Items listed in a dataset
+++
Lemma replace_nil : exec r "" = None -> replace r f "" = "".
Proof. intros E. unfold replace. cbn [replaceFrom length]. now rewrite E. Qed.

Lemma replace_match s rest c :
  exec r s = Some (rest, c) ->
  replace r f s = f (consumed s rest) c ++ replace r f rest.
Proof.
  intros E. unfold replace. rewrite replaceFrom_S, E.
  pose proof (progress _ E) as L.
  replace (length rest <? length s)%nat with true
    by (symmetry; now apply Nat.ltb_lt).
  f_equal. apply replaceFrom_fuel; lia.
Qed.

Lemma replace_skip a t :
  exec r (String a t) = None ->
  replace r f (String a t) = String a (replace r f t).
Proof.
  intros E. unfold replace. rewrite replaceFrom_S, E. reflexivity.
Qed.
End ReplaceFacts.

Lemma length_afterPrefix m s r :
  afterPrefix m s = Some r -> length r <= length s.
Proof.
  revert s; induction m as [|a m IH]; intros s H; simpl in H.
  - injection H as ->. lia.
  - destruct s as [|b t]; [discriminate|].
    destruct (Ascii.eqb a b); [|discriminate].
    apply IH in H. simpl. lia.
Qed.

Lemma length_skipLines k s : length (skipLines k s) <= length s.
Proof.
  revert s; induction k as [|k IH]; intros s; simpl; [lia|].
  etransitivity; [apply IH|].
  etransitivity; apply length_dropWhile.
Qed.

Lemma length_trailerBlock marker k s rest :
  trailerBlock marker k s = Some rest -> length rest < length s.
Proof.
  unfold trailerBlock. destruct s as [|a t]; [discriminate|].
  destruct (Ascii.eqb LF a); [|discriminate].
  destruct (afterPrefix marker (dropWhile (Ascii.eqb LF) t)) as [r|] eqn:E; [|discriminate].
  intros H. injection H as <-.
  apply length_afterPrefix in E.
  pose proof (length_skipLines k (dropWhile isLineChar r)).
  pose proof (length_dropWhile isLineChar r).
  pose proof (length_dropWhile (Ascii.eqb LF) t).
  simpl. lia.
Qed.

Lemma trailerRegex_progress marker k :
  (forall t, afterPrefix marker (String LF t) = None) ->
  forall s rest c, exec (trailerRegex marker k) s = Some (rest, c) ->
                   length rest < length s.
Proof.
  intros Hm s rest c E. pose proof (exec_trailer marker k Hm s) as X.
  destruct (trailerBlock marker k s) as [rest'|] eqn:B.
  - destruct X as [c' [E' _]]. rewrite E in E'. injection E' as -> _.
    eapply length_trailerBlock; eauto.
  - congruence.
Qed.

Lemma trailerRegex_strips marker k :
  (forall t, afterPrefix marker (String LF t) = None) ->
  stripsBlocks marker k (replace (trailerRegex marker k) dollar1space).
Proof.
  intros Hm. pose proof (trailerRegex_progress marker k Hm) as P.
  split; [|split].
  - apply replace_nil. apply (exec_trailer marker k Hm "").
  - intros s rest B. pose proof (exec_trailer marker k Hm s) as X. rewrite B in X.
    destruct X as [c [E C1]].
    rewrite (@replace_match _ dollar1space P _ _ _ E). unfold dollar1space. rewrite C1.
    now rewrite append_assoc.
  - intros a t B. pose proof (exec_trailer marker k Hm (String a t)) as X. rewrite B in X.
    now apply replace_skip.
Qed.

Lemma truthy_strips marker k f s :
  stripsBlocks marker k f -> truthy s = true -> truthy (f s) = true.
Proof.
  intros [_ [H2 H3]] Hs. destruct s as [|a t]; [discriminate|].
  destruct (trailerBlock marker k (String a t)) eqn:B.
  - rewrite (H2 _ _ B). reflexivity.
  - rewrite (H3 _ _ B). reflexivity.
Qed.

Lemma marker_breaking t : afterPrefix "END BREAKING CHANGE" (String LF t) = None.
Proof. reflexivity. Qed.

Lemma marker_see t : afterPrefix "See" (String LF t) = None.
Proof. reflexivity. Qed.

Lemma marker_closes t : afterPrefix "Closes" (String LF t) = None.
Proof. reflexivity. Qed.

(** C6, as amended: stripping the trailers of a non-empty body is three
    substitutions in this order, for [END BREAKING CHANGE], then [See],
    then [Closes]; each replaces, from left to right, every block made of
    one or more line feeds, the marker, the rest of its line and up to 4,
    3 and 2 further lines respectively (with the line feeds before each)
    by a line feed and a space, and keeps every other character; a
    missing or empty body gives the empty string. *)
Theorem stripTrailers_spec :
  stripsBlocks "END BREAKING CHANGE" 4 (replace trailerBreaking dollar1space)
  /\ stripsBlocks "See" 3 (replace trailerSee dollar1space)
  /\ stripsBlocks "Closes" 2 (replace trailerCloses dollar1space)
  /\ (forall b, b <> "" ->
        stripTrailers (Some b)
        = replace trailerCloses dollar1space
            (replace trailerSee dollar1space
               (replace trailerBreaking dollar1space b)))
  /\ stripTrailers None = ""
  /\ stripTrailers (Some "") = "".
Proof.
  pose proof (trailerRegex_strips _ 4 marker_breaking) as H1.
  pose proof (trailerRegex_strips _ 3 marker_see) as H2.
  pose proof (trailerRegex_strips _ 2 marker_closes) as H3.
  rewrite <- trailerBreaking_shape in H1.
  rewrite <- trailerSee_shape in H2.
  rewrite <- trailerCloses_shape in H3.
  repeat (split; [assumption|]).
  split; [|split; reflexivity].
  intros b Hb. unfold stripTrailers.
  assert (T0 : truthy b = true) by (destruct b; [congruence | reflexivity]).
  rewrite T0.
  rewrite (truthy_strips b H1 T0).
  rewrite (truthy_strips _ H2 (truthy_strips b H1 T0)).
  reflexivity.
Qed.

Lemma stripTrailers_spec_witness :
  stripTrailers (Some ("x" ++ nl ++ "See y"))
  = replace trailerCloses dollar1space
      (replace trailerSee dollar1space
         (replace trailerBreaking dollar1space ("x" ++ nl ++ "See y"))).
Proof.
  apply (proj1 (proj2 (proj2 (proj2 stripTrailers_spec)))).
  discriminate.
Defined.

(** C6, refuted as stated: of six lines after [END BREAKING CHANGE] the
    fifth and the sixth survive, where a block of five further lines
    would leave the sixth alone. *)
Lemma trailer_five_lines_counterexample :
  trailerBlock "END BREAKING CHANGE" 5 sixLines = Some (nl ++ "6")
  /\ stripTrailers (Some sixLines) = nl ++ " " ++ nl ++ "5" ++ nl ++ "6"
  /\ ~ stripsBlocks "END BREAKING CHANGE" 5
         (replace trailerBreaking dollar1space).
Proof.
  split; [reflexivity|]. split; [vm_compute; reflexivity|].
  intros [_ [H _]].
  specialize (H sixLines (nl ++ "6") eq_refl).
  vm_compute in H. discriminate H.
Qed.

(** ** Pull-request references *)

Lemma takeWhile_dropWhile p s : takeWhile p s ++ dropWhile p s = s.
Proof.
  induction s as [|a t IH]; simpl; [reflexivity|].
  destruct (p a); simpl; [now rewrite IH | reflexivity].
Qed.

Lemma consumed_append x rest : consumed (x ++ rest) rest = x.
Proof.
  unfold consumed. rewrite length_append.
  replace (length x + length rest - length rest) with (length x) by lia.
  apply substring_append_l.
Qed.

Lemma exec_PR s :
  exec PR_REGEX s =
  match prToken s with
  | Some (n, rest) => Some (rest, [])
  | None => None
  end.
Proof.
  unfold exec, PR_REGEX. fold accept.
  rewrite run_seq_cons. unfold lit at 1. rewrite single_Chr.
  unfold prToken.
  destruct s as [|a s]; [reflexivity|].
  destruct (Ascii.eqb "#" a); [|destruct s; reflexivity].
  rewrite run_seq_cons, single_Chr.
  destruct s as [|d t]; [reflexivity|].
  cbn [andb].
  destruct (isNonZeroDigit d); [|reflexivity].
  rewrite run_seq_cons.
  rewrite (run_Star_greedy (p := isDigit) (cf := fun _ c => c)).
  2: apply single_Chr.
  2: { left. discriminate. }
  cbn [seq run].
  f_equal. f_equal.
  clear. induction t as [|x t IH]; simpl; [reflexivity|].
  destruct (isDigit x); [exact IH | reflexivity].
Qed.

Lemma prToken_shape s n rest :
  prToken s = Some (n, rest) -> s = String "#" n ++ rest.
Proof.
  unfold prToken. destruct s as [|a [|d t]]; try discriminate.
  destruct (Ascii.eqb "#" a) eqn:Ea; [|discriminate].
  destruct (isNonZeroDigit d); [|discriminate].
  cbn [andb]. intros H. injection H as <- <-.
  apply Ascii.eqb_eq in Ea. subst a. simpl.
  now rewrite takeWhile_dropWhile.
Qed.

Lemma PR_progress s rest c :
  exec PR_REGEX s = Some (rest, c) -> length rest < length s.
Proof.
  rewrite exec_PR. destruct (prToken s) as [[n r]|] eqn:E; [|discriminate].
  intros H. injection H as <- _.
  apply prToken_shape in E. subst s. simpl. rewrite length_append.
  destruct n; simpl; lia.
Qed.


Lemma PR_rewrites (link : string -> string) :
  rewritesPRs (fun n => link (String "#" n))
              (replace PR_REGEX (fun pr _ => link pr)).
Proof.
  split; [|split].
  - reflexivity.
  - intros s n rest T. pose proof (exec_PR s) as E. rewrite T in E.
    rewrite (@replace_match _ (fun pr _ => link pr) PR_progress _ _ _ E).
    apply prToken_shape in T. subst s.
    now rewrite consumed_append.
  - intros a t T. pose proof (exec_PR (String a t)) as E. rewrite T in E.
    now apply replace_skip.
Qed.

(* ================================================================= *)
(** * Objects and buckets *)

Section ObjFacts.
Variable V : Type.
Implicit Types (o : obj V) (k : string) (v : V).

Lemma own_put_same o k v : own (put o k v) k = Some v.
Proof.
  induction o as [|[k' v'] o IH]; simpl.
  - now rewrite String.eqb_refl.
  - destruct (k =? k') eqn:E; simpl; rewrite E; [reflexivity | exact IH].
Qed.

Lemma own_put_other o k k' v : k' <> k -> own (put o k v) k' = own o k'.
Proof.
  intros N. induction o as [|[k0 v0] o IH]; simpl.
  - apply String.eqb_neq in N. now rewrite N.
  - destruct (k =? k0) eqn:E; simpl.
    + apply String.eqb_eq in E. subst k0.
      apply String.eqb_neq in N. now rewrite N.
    + destruct (k' =? k0); [reflexivity | exact IH].
Qed.

Lemma existsb_eqb_In k (ks : list string) :
  existsb (String.eqb k) ks = true <-> In k ks.
Proof.
  rewrite existsb_exists. split.
  - intros [x [Hx E]]. apply String.eqb_eq in E. now subst.
  - intros H. exists k. split; [exact H | apply String.eqb_refl].
Qed.
(** * ai-author: the multi-agent book generator, embedded in Rocq

    A shallow embedding of the parts of [multi-agent-book-generator] that
    its specification makes testable promises about:

    - [utils/text_processing.py]: [chunk_text],
      [calculate_reading_statistics], [find_repeated_phrases],
      [extract_dialogue], [identify_scene_breaks];
    - [utils/parsing.py]: [parse_outline], [_lenient_parse_outline],
      [extract_character_profiles], [parse_feedback];
    - [core/llm_provider.py]: [LLMProvider.generate_text];
    - [core/agent.py]: [Agent.generate], [Agent.store_memory],
      [Agent.retrieve_memory], [Agent.parse_json_response];
    - [agents/writer.py]: [WriterAgent.write_chapter],
      [WriterAgent._write_long_chapter],
      [WriterAgent.generate_chapter_title];
    - [core/orchestrator.py]:
      [BookGenerationOrchestrator._sanitize_filename].

    Python [str] values are modelled as lists of characters whose code
    point is below 256 (the Latin-1 range), Python [int] as [Z], Python
    [float] as the rational number it stands for, and exceptions as
    explicit error results. *)

From Stdlib Require Import Ascii String DecimalString.
From Stdlib Require Import List ZArith QArith Qround Qpower Lia Lqa Bool Arith
  Sorted Permutation.
Import ListNotations.
Open Scope Z_scope.

(** ** Python strings *)

Module PyStr.

Definition str := list ascii.

Definition lit (s : string) : str := list_ascii_of_string s.

Definition len {A} (s : list A) : Z := Z.of_nat (List.length s).

(** Index normalisation of a slice bound, as done by [PySlice_AdjustIndices]
    for step 1: a negative bound counts from the end, and the result is
    clamped to [0 .. len]. *)
Definition adjust (n i : Z) : Z :=
  if i <? 0 then Z.max 0 (i + n) else Z.min i n.

(** [s[a:b]]; [None] stands for an omitted bound. *)
Definition slice {A} (s : list A) (a b : option Z) : list A :=
  let n := len s in
  let a' := match a with Some a => adjust n a | None => 0 end in
  let b' := match b with Some b => adjust n b | None => n end in
  firstn (Z.to_nat (b' - a')) (skipn (Z.to_nat a') s).

(** [text.rfind(c, a, b)] for a one-character needle: the highest index
    [i] with [a' <= i < b'] and [text[i] == c], or [-1]. *)
Fixpoint rfind_scan (c : ascii) (s : str) (i a b acc : Z) : Z :=
  match s with
  | [] => acc
  | x :: t =>
      rfind_scan c t (i + 1) a b
        (if (a <=? i) && (i <? b) && Ascii.eqb x c then i else acc)
  end.

Definition rfind (c : ascii) (s : str) (a b : Z) : Z :=
  let n := len s in
  rfind_scan c s 0 (adjust n a) (adjust n b) (-1).

Fixpoint str_eqb (s t : str) : bool :=
  match s, t with
  | [], [] => true
  | c :: s', d :: t' => Ascii.eqb c d && str_eqb s' t'
  | _, _ => false
  end.

Definition str_eq_dec : forall s t : str, {s = t} + {s <> t} :=
  list_eq_dec ascii_dec.

Definition code (c : ascii) : Z := Z.of_N (N_of_ascii c).
(** * Land-cover compositing and building extraction (j_dataprep/landcover.py)

    A shallow embedding of the [LandCover] and [Buildings] classes.

    - numpy arrays are heap objects: a variable or an attribute holds a
      reference ([loc]), [np.where] allocates a new array, [fill] and
      boolean-index assignment mutate the referenced array in place;
    - the geometry libraries (shapely, rasterio, rtree) are an interface
      ([GeoLib]) the development is parametric in;
    - exceptions are the left injection of the result of a computation;
    - [print], warnings, the HTTP service, the files and the random
      identifier generator are components of the [world]. *)

From Stdlib Require Import ZArith QArith Ascii.
From stdpp Require Import gmap strings list.

Open Scope Z_scope.

(** ** Exceptions, arrays *)

Inductive exn :=
  | ShapelyError     (* shapely.geometry.shape on a malformed mapping *)
  | ValueError       (* rasterize: no valid geometry objects found *)
  | IndexError       (* list index / boolean index of the wrong shape *)
  | AttributeError   (* attribute of None, .lower() of a non-string *)
  | OSError          (* a file that cannot be opened *)
  | Dangling.        (* a reference outside the heap; unreachable from Python *)

(** A two-dimensional ndarray, row by row. Cell values are integers: the
    land-cover codes and NODATA are, and of a height only the sign is read. *)
Abbreviation ndarray := (list (list Z)).
Abbreviation boolarray := (list (list bool)).
Definition loc := nat.

Definition NODATA : Z := -9999.

Definition array_shape {A} (a : list (list A)) : nat * nat :=
  (length a, from_option length 0%nat (head a)).

Definition cell {A} (a : list (list A)) (r c : nat) : option A :=
  a !! r ≫= λ row, row !! c.

Definition tabulate2 {A} (shp : nat * nat) (f : nat → nat → A) : list (list A) :=
  (λ r, f r <$> seq 0 shp.2) <$> seq 0 shp.1.

(** [np.where(mask, a, v)]: the element of [a] where the mask is true, the
    scalar [v] elsewhere. *)
Definition where_values (mask : boolarray) (a : ndarray) (v : Z) : ndarray :=
  zip_with (zip_with (λ (m : bool) x, if m then x else v)) mask a.

(** [a[to_update] = v] *)
Definition assign_values (to_update : boolarray) (a : ndarray) (v : Z) : ndarray :=
  zip_with (zip_with (λ (m : bool) x, if m then v else x)) to_update a.

Definition fill_values (a : ndarray) (v : Z) : ndarray :=
  (λ row : list Z, (λ _, v) <$> row) <$> a.

(** [a > k], elementwise *)
Definition greater_than (a : ndarray) (k : Z) : boolarray :=
  (λ row : list Z, (λ x, bool_decide (k < x)) <$> row) <$> a.

(** ** Values of the JSON attribute mappings *)

Inductive pyval :=
  | PStr (s : string)
  | PInt (z : Z).

Definition lower_ascii (a : ascii) : ascii :=
  let n := nat_of_ascii a in
  if bool_decide (65 ≤ n ≤ 90)%nat then ascii_of_nat (n + 32) else a.

(** [str.lower], on the ASCII letters *)
Fixpoint lower (s : string) : string :=
  match s with
  | EmptyString => EmptyString
  | String a s' => String (lower_ascii a) (lower s')
  end.

(** ** The geometry libraries *)

Inductive geom_kind := Polygon | MultiPolygon | LineString | MultiLineString | OtherGeometry.

(** [geom.bounds] *)
Record BoundingBox := BBox { minx : Q; miny : Q; maxx : Q; maxy : Q }.

(** [GeoJSON] are the geometry mappings of the features, [Geom] the shapely
    objects, [Affine] the raster transform.
    - [shape] raises on a malformed mapping ([None]);
    - [is_valid_geom] is rasterio's test before rasterizing: an invalid or
      empty geometry is skipped with a warning;
    - [burn t g r c]: rasterizing [g] under [t] touches the pixel in row [r],
      column [c] (its centre lies inside [g]);
    - [polygonize t cells] is the polygon [rasterio.features.shapes] traces
      around a connected region of pixels;
    - [rtree_order] is the order in which an R-tree built by the given
      insertions enumerates its entries. *)
Class GeoLib := {
  GeoJSON : Type;
  Geom : Type;
  Affine : Type;
  shape : GeoJSON → option Geom;
  mapping : Geom → GeoJSON;
  geom_type : Geom → geom_kind;
  buffer : Geom → Geom;
  is_valid_geom : Geom → bool;
  burn : Affine → Geom → nat → nat → bool;
  polygonize : Affine → list (nat * nat) → Geom;
  bounds : Geom → BoundingBox;
  intersects : Geom → Geom → bool;
  within : Geom → Geom → bool;
  rtree_order : list (nat * BoundingBox) → list (nat * BoundingBox);
}.
(** Consistent timings along [history] make both averages defined. *)
Lemma timings_averages_defined (w : World) :
  Forall (fun x => timings_ok (objs w x)) (history w) -> averages_defined w.
Proof.
  intros Hok. destruct (timings_lists _ _ Hok) as (ws & ts & Hws & Hts & Hsum).
  destruct (waiting_avg_spec w) as (_ & _ & Hw).
  destruct (turnaround_avg_spec w) as (_ & _ & Ht).
  specialize (Hw _ Hws). specialize (Ht _ Hts).
  assert (Hzero : forall (calc : outcome SpecFloat.spec_float) total,
            calc = true_div total (Z.of_nat (length (history w))) ->
            calc = Raise ZeroDivisionError <-> history w = []).
  { clear. intros calc total ->. rewrite true_div_length.
    destruct (history w) as [|x h]; [tauto|].
    destruct (nearest_double _ _); split; intros H; discriminate H. }
  rewrite <- true_div_length in Hw, Ht.
  exists ws, ts. split; [exact Hws|]. split; [exact Hts|].
  split; [exact Hw|]. split; [exact Ht|].
  split; [exact (Hzero _ _ Hw)|]. split; [exact (Hzero _ _ Ht)|].
  exact Hsum.
Qed.

(** X13.  After [execute], of either engine and however it ended, neither
    average can raise a missing-field error: every waiting and
    turnaround time along [history] is set, each average is the true
    division [/] of the sum of its field by [len(history)] (the nearest
    double, or [OverflowError] beyond the doubles), it raises
    [ZeroDivisionError] exactly when [history] is empty, and the
    turnaround times sum to the waiting times plus the burst times. *)
Theorem averages_after_execute (store : ref -> Process) (ps : list ref) :
  averages_defined (snd (FCFS.execute (FCFS.admitted store ps))) /\
  averages_defined (snd (SJF.execute (SJF.admitted store ps))).
Proof.
  split; apply timings_averages_defined.
  - rewrite fcfs_execute_loop.
    apply (engine_timings _ fcfs_engine_step). constructor.
  - destruct (sjf_execute_loop store ps) as [[_ ->]|(p & q & _ & ->)].
    + constructor.
    + apply (engine_timings _ sjf_engine_step). constructor.
Qed.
+++
Of all the lines in the data above, show only those that hold the word "missing".

* Response below:
    missing or empty body gives the empty string. *)
    average can raise a missing-field error: every waiting and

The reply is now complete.